Task to carry out>
Each line from the start of the listing below through the line containing "set (q := Z.min" should be reproduced exactly, with no others.
═════ Information ═════
Lemma error_emitted le le' packet error hop ip :
  bytes_ok packet -> error_ok error -> is_u8 hop -> parse_invoking le packet error = Ok ip -> suppressed ip = Ok false ->
  exists wire n pointer body, emit_icmp_error le packet error hop = Ok wire /\ len wire <= minimum_reassembly (version ip) /\
    invoking_len (version ip) packet = Ok n /\
    (version ip = IpV6 -> error = EUnsupportedProtocol -> get packet pointer = Some (next_header ip)) /\
    (8 <= len body /\ get body 0 = Some (error_type (version ip) error).1) /\
    parse_ip_packet le' wire true = Ok (icmp_packet (destination ip) (source ip) hop body) /\
    parse_ip_packet_for_icmp_error le' wire true = Ok (icmp_packet (destination ip) (source ip) hop body) /\
    parse_icmp_packet le' (icmp_packet (destination ip) (source ip) hop body) true =
      Ok (mkParsedIcmp (reported (version ip) error pointer) (sub packet 0 (Z.min n (max_quote (version ip))))).
Proof.
  intros B He Hh Hp Hs. pose proof (runs_ok _ _ _ (parse_invoking_runs le packet error B) Hp) as Pk.
  assert (bytes_ok (payload ip)) as Bp by (destruct (po_payload _ _ Pk) as (? & ? & _ & _ & _ & ->); auto with bytes).
  pose proof (runs_ok _ _ _ (suppressed_runs ip Bp) Hs eq_refl) as Hi.
  assert (exists pointer, is_u32 pointer /\ (version ip = IpV6 -> error = EUnsupportedProtocol ->
    ipv6_next_header_pointer packet = Ok pointer /\ get packet pointer = Some (next_header ip))) as (pointer & Hu & Hptr).
  { apply parse_invoking_ipv in Hp as Hv. destruct Hv as [[-> _]|[_ (enforce & E & _ & b & G0 & H6)]]; [by exists 0|].
    destruct (pointer_to_next_header packet enforce ip b B E Hi G0 H6) as (p & Ep & Up & Gp). exists p. done. }
  destruct (invoking_length le packet error ip B Hp) as (n & En & Hn).
  set (q := Z.min n (max_quote (version ip))).
  assert (0 <= q <= len packet /\ q <= max_quote (version ip) /\ 0 < max_quote (version ip)) as Hq by (unfold q; destruct (version ip); cbn; lia).
  destruct (error_field_ok (version ip) error pointer He Hu) as [Bf Lf].
  set (rest := error_field (version ip) error pointer ++ sub packet 0 q).
  assert (len rest = 4 + q) as Lr by (unfold rest; rewrite len_app, len_sub by lia; lia).
  pose proof (po_family _ _ Pk) as Fam.
  assert (family (destination ip) = version ip /\ family (source ip) = version ip) as [Fd Fs]
    by (by destruct (version ip), (source ip), (destination ip)).
  destruct (emitted_icmp_reads le le' (destination ip) (source ip) (error_type (version ip) error).1 (error_type (version ip) error).2
    [0; 0] rest hop (reported (version ip) error pointer)) as (wire & Ew & Lw & body & Lb & Gb & P1 & P2 & P3);
    [apply Pk|apply Pk|apply family_same; congruence| | |done| |done|lia| | |].
  - destruct (version ip), error; cbn; width.
  - destruct (version ip), error; cbn in *; width.
  - apply bytes_ok_app. auto with bytes.
  - rewrite Fd, Lr. destruct (version ip); cbn in *; lia.
  - rewrite Fd. by apply read_field.
  - exists wire, n, pointer, body. split; [|split; [|split; [exact En|split; [apply Hptr|split; [split; [lia|exact Gb]|split; [exact P1|split; [exact P2|]]]]]]].
    + unfold emit_icmp_error. rewrite Hp. cbn [mbind outcome_bind]. rewrite Hs. cbn [mbind outcome_bind].
      destruct (error_type (version ip) error) as [kind code] eqn:Et. cbn [fst snd] in *. rewrite En. cbn [mbind outcome_bind]. fold q.
      rewrite (zeros_app 8) by lia. change (zeros 8) with [0; 0; 0; 0; 0; 0; 0; 0].
      rewrite (write_at_parts _ [] [0] [kind] ([0; 0; 0; 0; 0; 0; 0] ++ zeros q)) by done. cbn [mbind outcome_bind].
      rewrite (write_at_parts _ [kind] [0] [code] ([0; 0; 0; 0; 0; 0] ++ zeros q)) by done. cbn [mbind outcome_bind].
      change ([kind] ++ [code] ++ [0; 0; 0; 0; 0; 0] ++ zeros q) with ([kind; code; 0; 0; 0; 0; 0; 0] ++ zeros q).
      rewrite (write_field _ _ _ _ _ _ pointer He) by (intros; by apply Hptr). cbn [mbind outcome_bind].
      replace (len ([kind; code] ++ [0; 0] ++ error_field (version ip) error pointer ++ zeros q) - 8) with q
        by (rewrite !len_app, Lf, len_zeros by lia; change (len [kind; code]) with 2; change (len [0; 0]) with 2; lia).
      rewrite slice_Ok by lia. cbn [mbind outcome_bind].
      rewrite (write_at_parts _ ([kind; code] ++ [0; 0] ++ error_field (version ip) error pointer) (zeros q) (sub packet 0 q) []).
      * cbn [mbind outcome_bind]. rewrite app_nil_r, <- !(assoc_L (++)). exact Ew.
      * by rewrite app_nil_r, <- !(assoc_L (++)).
      * rewrite len_zeros, len_sub by lia. lia.
      * rewrite !len_app, Lf. done.
    + rewrite Lw, Lr, Fd. destruct (version ip); cbn in *; lia.
    + rewrite P3. do 2 f_equal. unfold rest. replace 4%nat with (length (error_field (version ip) error pointer)) by (unfold len in Lf; lia).
      apply drop_app_length.
Qed.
═════
Exercise result>
Lemma error_emitted le le' packet error hop ip :
  bytes_ok packet -> error_ok error -> is_u8 hop -> parse_invoking le packet error = Ok ip -> suppressed ip = Ok false ->
  exists wire n pointer body, emit_icmp_error le packet error hop = Ok wire /\ len wire <= minimum_reassembly (version ip) /\
    invoking_len (version ip) packet = Ok n /\
    (version ip = IpV6 -> error = EUnsupportedProtocol -> get packet pointer = Some (next_header ip)) /\
    (8 <= len body /\ get body 0 = Some (error_type (version ip) error).1) /\
    parse_ip_packet le' wire true = Ok (icmp_packet (destination ip) (source ip) hop body) /\
    parse_ip_packet_for_icmp_error le' wire true = Ok (icmp_packet (destination ip) (source ip) hop body) /\
    parse_icmp_packet le' (icmp_packet (destination ip) (source ip) hop body) true =
      Ok (mkParsedIcmp (reported (version ip) error pointer) (sub packet 0 (Z.min n (max_quote (version ip))))).
Proof.
  intros B He Hh Hp Hs. pose proof (runs_ok _ _ _ (parse_invoking_runs le packet error B) Hp) as Pk.
  assert (bytes_ok (payload ip)) as Bp by (destruct (po_payload _ _ Pk) as (? & ? & _ & _ & _ & ->); auto with bytes).
  pose proof (runs_ok _ _ _ (suppressed_runs ip Bp) Hs eq_refl) as Hi.
  assert (exists pointer, is_u32 pointer /\ (version ip = IpV6 -> error = EUnsupportedProtocol ->
    ipv6_next_header_pointer packet = Ok pointer /\ get packet pointer = Some (next_header ip))) as (pointer & Hu & Hptr).
  { apply parse_invoking_ipv in Hp as Hv. destruct Hv as [[-> _]|[_ (enforce & E & _ & b & G0 & H6)]]; [by exists 0|].
    destruct (pointer_to_next_header packet enforce ip b B E Hi G0 H6) as (p & Ep & Up & Gp). exists p. done. }
  destruct (invoking_length le packet error ip B Hp) as (n & En & Hn).
  set (q := Z.min n (max_quote (version ip))).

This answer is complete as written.